Misunderstanding Marriage

He loved her and told her she was his “why”, the reason he did everything that he did, but he was not ready to marry her. There was a lot he wanted to accomplish first. He wanted to be more established in his career, wanted to buy a house and wanted to give her a chance to finish her education. Once he had his life in order he would propose.

I told him I did not understand his answer and asked, "If she is the person you want to spend the rest of your life with, why isn’t she the person you want to build your life with?" I told him I wondered when it was that society decided that marriage was couldn't do until you had it all together.

When I met Lisa, my life was nowhere near “together” status.  I had almost no money in the bank, was working part-time while I went to school (making just enough to survive) and sharing a one-bedroom apartment with a roommate. I had just finished my first year of community college and wasn’t even sure of my major or ultimate career choice. Lisa was working full-time as a dental assistant and living at home with her parents. None of my deficiencies factored into our marital decision.

For us, getting married was not about what we had accomplished or what goals we had reached, it was about reaching our goals together. We wanted to be husband and wife, to share every step of life’s journey together. We had no idea what the final destination would be but that did not matter. The one thing of which we were certain was that we wanted to find our future together. It was about who we were going to be and what we would become and the family we would have.
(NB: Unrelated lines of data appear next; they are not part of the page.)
(** * Roomba Cleanup: the game-state engine of [roomba_game.py]

    A shallow embedding of [RoombaCleanupGame]: the grid model, key handling
    with clamped movement, tile resolution, the hazard ("poop") spawn tick,
    the win/loss flags and the restart path.  The game itself comes first;
    the status line, the canvas and the spawn timer follow in [Widgets].

    Randomness is made explicit.  Every call into [random] takes the raw
    value the generator delivers as an argument: [randbelow] reduces it to
    the requested range, [shuffle] is the Fisher-Yates loop of
    [random.shuffle], [random_choice] indexes the sequence. *)

From Stdlib Require Import Ascii.
From stdpp Require Import gmap strings list pretty.

Local Open Scope Z_scope.

(** ** Exceptions *)

Inductive exn := ValueError | IndexError | KeyError.

Inductive result (A : Type) :=
  | Ok (a : A)
  | Raise (e : exn).
Arguments Ok {A} a.
Arguments Raise {A} e.

Definition rbind {A B} (m : result A) (k : A → result B) : result B :=
  match m with
  | Ok a => k a
  | Raise e => Raise e
  end.

Notation "'let!' x := m 'in' k" := (rbind m (λ x, k))
  (at level 10, x name, m at level 100, k at level 200, only parsing).

(** ** Point: the frozen dataclass *)

Record Point := mkPoint { x : Z; y : Z }.

#[global] Instance Point_eq_dec : EqDecision Point.
Proof. solve_decision. Defined.

#[global] Program Instance Point_countable : Countable Point :=
  inj_countable' (λ p, (x p, y p)) (λ q, mkPoint q.1 q.2) _.
Next Obligation. by intros []. Qed.

(** ** Class constants *)

Record Config := mkConfig {
  GRID_WIDTH : Z;
  GRID_HEIGHT : Z;
  STARTING_TRASH : Z
}.

(** The values the class body assigns. *)
Definition class_config : Config :=
  {| GRID_WIDTH := 14; GRID_HEIGHT := 14; STARTING_TRASH := 24 |}.

(** ** Instance attributes *)

Record Game := mkGame {
  player : Point;
  trash : gset Point;
  poop : gset Point;
  game_over : bool;
  victory : bool
}.

Definition set_player (p : Point) (s : Game) : Game :=
  mkGame p (trash s) (poop s) (game_over s) (victory s).
Definition set_trash (t : gset Point) (s : Game) : Game :=
  mkGame (player s) t (poop s) (game_over s) (victory s).
Definition set_poop (h : gset Point) (s : Game) : Game :=
  mkGame (player s) (trash s) h (game_over s) (victory s).
Definition set_game_over (b : bool) (s : Game) : Game :=
  mkGame (player s) (trash s) (poop s) b (victory s).
Definition set_victory (b : bool) (s : Game) : Game :=
  mkGame (player s) (trash s) (poop s) (game_over s) b.

(** ** Python and [random] primitives *)

(** [range(n)]: empty when [n <= 0]. *)
Definition range (n : Z) : list Z := seqZ 0 n.

(** [l.remove(x)]: drops the first occurrence, [ValueError] when absent. *)
Fixpoint py_list_remove {A} `{EqDecision A} (x : A) (l : list A)
  : result (list A) :=
  match l with
  | [] => Raise ValueError
  | y :: l' =>
      if decide (x = y) then Ok l'
      else let! l'' := py_list_remove x l' in Ok (y :: l'')
  end.

(** [l[:k]]: a negative bound counts from the end, and the slice never
    raises, whatever [k]. *)
Definition slice_to {A} (k : Z) (l : list A) : list A :=
  if k <? 0 then take (Z.to_nat (Z.of_nat (length l) + k)) l
  else take (Z.to_nat k) l.

(** [s.remove(x)] on a set: [KeyError] when absent. *)
Definition py_set_remove (x : Point) (s : gset Point) : result (gset Point) :=
  if decide (x ∈ s) then Ok (s ∖ {[x]}) else Raise KeyError.

(** [Random._randbelow(n)] on the raw value [r]. *)
Definition randbelow (r n : nat) : nat := (r mod n)%nat.

(** [x[i], x[j] = x[j], x[i]]: the right-hand side is read first, then
    [x[i]] and [x[j]] are stored in that order.  The loop of [shuffle] only
    produces indices inside the list. *)
Definition swap {A} (i j : nat) (l : list A) : list A :=
  match l !! i, l !! j with
  | Some a, Some b => <[j := a]> (<[i := b]> l)
  | _, _ => l
  end.

(** [for i in reversed(range(1, len(x))): j = randbelow(i + 1); swap]:
    [rnd i] is the raw value drawn in the iteration with index [i]. *)
Fixpoint shuffle_loop {A} (rnd : nat → nat) (i : nat) (l : list A) : list A :=
  match i with
  | O => l
  | S i' => shuffle_loop rnd i' (swap i (randbelow (rnd i) (i + 1)) l)
  end.

Definition shuffle {A} (rnd : nat → nat) (l : list A) : list A :=
  shuffle_loop rnd (length l - 1)%nat l.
In conversations with this young patient and with so many others like him I have learned that young people do not view marriage as a “we” thing anymore. For many it is a “you and me” thing, an “I’ll be me and you’ll be you” arrangement. This focus on self-fulfillment and self-realization is not fertile soil for growing a healthy marriage.

Individual success and achievement are not the indicators for when commitment should be considered, nor are individual happiness, personal fulfillment and feelings of happiness the standards by which marriages should be measured. When individual needs, desires and accomplishments are of primary importance, committed relationships are in jeopardy.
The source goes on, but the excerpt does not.